**ASSIGNED TASK**:
Find the word "Hnil" in the listing below. Copy every line that has it.

**SOURCE DATA**:
(** Every count the aggregate stores is at least 1: a cell or source
    without commits is absent, never present with 0; and the per-source
    breakdown of a cell that is present is never empty. *)
Theorem generate_heatmap_positive (commits : list commit) :
  Forall (λ v, 1 ≤ v) (values (generate_heatmap commits).1.1) ∧
  Forall (λ v, 1 ≤ v) (values (generate_heatmap commits).2) ∧
  Forall (λ by_repo : dict string Z,
            by_repo ≠ [] ∧ Forall (λ v, 1 ≤ v) (values by_repo))
         (values (generate_heatmap commits).1.2).
Proof. apply generate_heatmap_positive_aux. Qed.

(** ** The scale on real aggregates *)



Lemma html_level_zero (max_count count : Z) :
  html_level max_count count = 0 ↔ count = 0.
Proof.
  rewrite html_level_level_of, level_of_quartiles. repeat case_decide; lia.
Qed.

Lemma py_max_fold (xs : list Z) (x : Z) :
  let m := fold_left (λ best y, if decide (best < y) then y else best) xs x in
  m ∈ x :: xs ∧ Forall (λ v, v ≤ m) (x :: xs).
Proof.
  cbn zeta. revert x. induction xs as [|y xs IH]; intros x.
  - simpl. split; [left|]. constructor; [lia|constructor].
  - cbn [fold_left]. destruct (IH (if decide (x < y) then y else x)) as [Hin Hle].
    set (m := fold_left _ xs _) in *.
    apply Forall_cons in Hle as [Hhd Hle]. split.
    + apply elem_of_cons in Hin as [Hin|Hin]; [|by do 2 right].
      rewrite Hin. case_decide; [right; left|left].
    + repeat constructor; [case_decide; lia|case_decide; lia|done].
Qed.

Lemma dict_get_elem_of_values {K V} `{EqDecision K} (d : dict K V) (k : K) (v : V) :
  dict_get d k = Some v → v ∈ values d.
Proof.
  unfold values. induction d as [|[k0 v0] d IH]; [done|]. cbn [dict_get].
  rewrite fmap_cons. destruct (decide (k0 = k)).
  - intros [= ->]. left.
  - intros Hget. right. by apply IH.
Qed.

Lemma values_elem_of_dict_get {K V} `{EqDecision K} (d : dict K V) (v : V) :
  NoDup (keys d) → v ∈ values d → ∃ k, dict_get d k = Some v.
Proof.
  unfold keys, values. induction d as [|[k0 v0] d IH]; intros Hnd Hin.
  - by apply not_elem_of_nil in Hin.
  - rewrite fmap_cons in Hnd. rewrite fmap_cons in Hin.
    apply NoDup_cons in Hnd as [Hk0 Hnd].
    apply elem_of_cons in Hin as [->|Hin].
    + exists k0. cbn [dict_get]. by rewrite decide_True.
    + destruct (IH Hnd Hin) as [k Hk]. exists k. cbn [dict_get].
      rewrite decide_False; [done|]. intros ->. apply Hk0.
      clear -Hk. induction d as [|[k1 v1] d IH]; [done|].
      cbn [dict_get] in Hk. rewrite fmap_cons.
      destruct (decide (k1 = k)) as [->|]; [left|right; by apply IH].
Qed.

Lemma generate_heatmap_nonempty (commits : list commit) :
  commits ≠ [] → (generate_heatmap commits).1.1 ≠ [].
Proof.
  intros Hne Hnil. destruct commits as [|c commits]; [done|].
  destruct (heatmap_fold_counts (c :: commits) ([], [], [])) as (H1 & _ & _).
  specialize (H1 c.1). fold (generate_heatmap (c :: commits)) in H1.
  rewrite Hnil, count_of_cons, decide_True in H1 by done.
  pose proof (count_of_nonneg (λ c0 : commit, c0.1 = c.1) commits).
  unfold add_count in H1. rewrite decide_False in H1 by lia. done.
Qed.

(** [max_count] on the aggregate of a non-empty list of commits: [max]
    returns, its result is at least 1, no cell holds more and some cell
    holds exactly that; that cell is drawn at level 4, and a cell is drawn
    at level 0 exactly when no commit falls in it. *)
Theorem max_count_of_aggregate (commits : list commit) :
  commits ≠ [] →
  let heatmap := (generate_heatmap commits).1.1 in
  ∃ max_count,
    (∀ w, py_max (values heatmap) w = (inr max_count, w)) ∧
    1 ≤ max_count ∧
    (∀ key, 0 ≤ dict_get_default heatmap key 0 ≤ max_count) ∧
    (∃ key, dict_get_default heatmap key 0 = max_count) ∧
    html_level max_count max_count = 4 ∧
    (∀ key, html_level max_count (dict_get_default heatmap key 0) = 0
            ↔ count_of (λ c, c.1 = key) commits = 0).
Proof.
  intros Hne heatmap.
  pose proof (generate_heatmap_nonempty commits Hne) as Hhm.
  destruct (generate_heatmap_positive_aux commits) as (Hpos & _ & _).
  destruct (generate_heatmap_NoDup commits) as (Hnd & _ & _).
  destruct (heatmap_fold_counts commits ([], [], [])) as (Hcnt & _ & _).
  fold (generate_heatmap commits) in Hcnt. fold heatmap in Hhm, Hpos, Hnd, Hcnt.
  destruct (values heatmap) as [|x xs] eqn:Hvals.
  { destruct heatmap; [done|discriminate Hvals]. }
  destruct (py_max_fold xs x) as [Hin Hle].
  set (m := fold_left _ xs x) in *. exists m.
  assert (1 ≤ m) as Hm by (rewrite Forall_forall in Hpos; by apply Hpos).
  split; [done|]. split; [done|]. split; [|split; [|split]].
  - intros key. unfold dict_get_default.
    destruct (dict_get heatmap key) as [v|] eqn:Hget; simpl; [|lia].
    apply dict_get_elem_of_values in Hget. rewrite Hvals in Hget.
    rewrite Forall_forall in Hpos, Hle. specialize (Hpos v Hget).
    specialize (Hle v Hget). lia.
  - rewrite <- Hvals in Hin.
    destruct (values_elem_of_dict_get heatmap m Hnd Hin) as [key Hkey].
    exists key. unfold dict_get_default. by rewrite Hkey.
  - rewrite html_level_level_of, level_of_quartiles. repeat case_decide; lia.
  - intros key. rewrite html_level_zero. unfold dict_get_default.
    rewrite Hcnt. unfold add_count.
    pose proof (count_of_nonneg (λ c : commit, c.1 = key) commits).
    case_decide; simpl; [done|]. lia.
Qed.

**PROBLEM SOLUTION**:
  intros Hne Hnil. destruct commits as [|c commits]; [done|].
  rewrite Hnil, count_of_cons, decide_True in H1 by done.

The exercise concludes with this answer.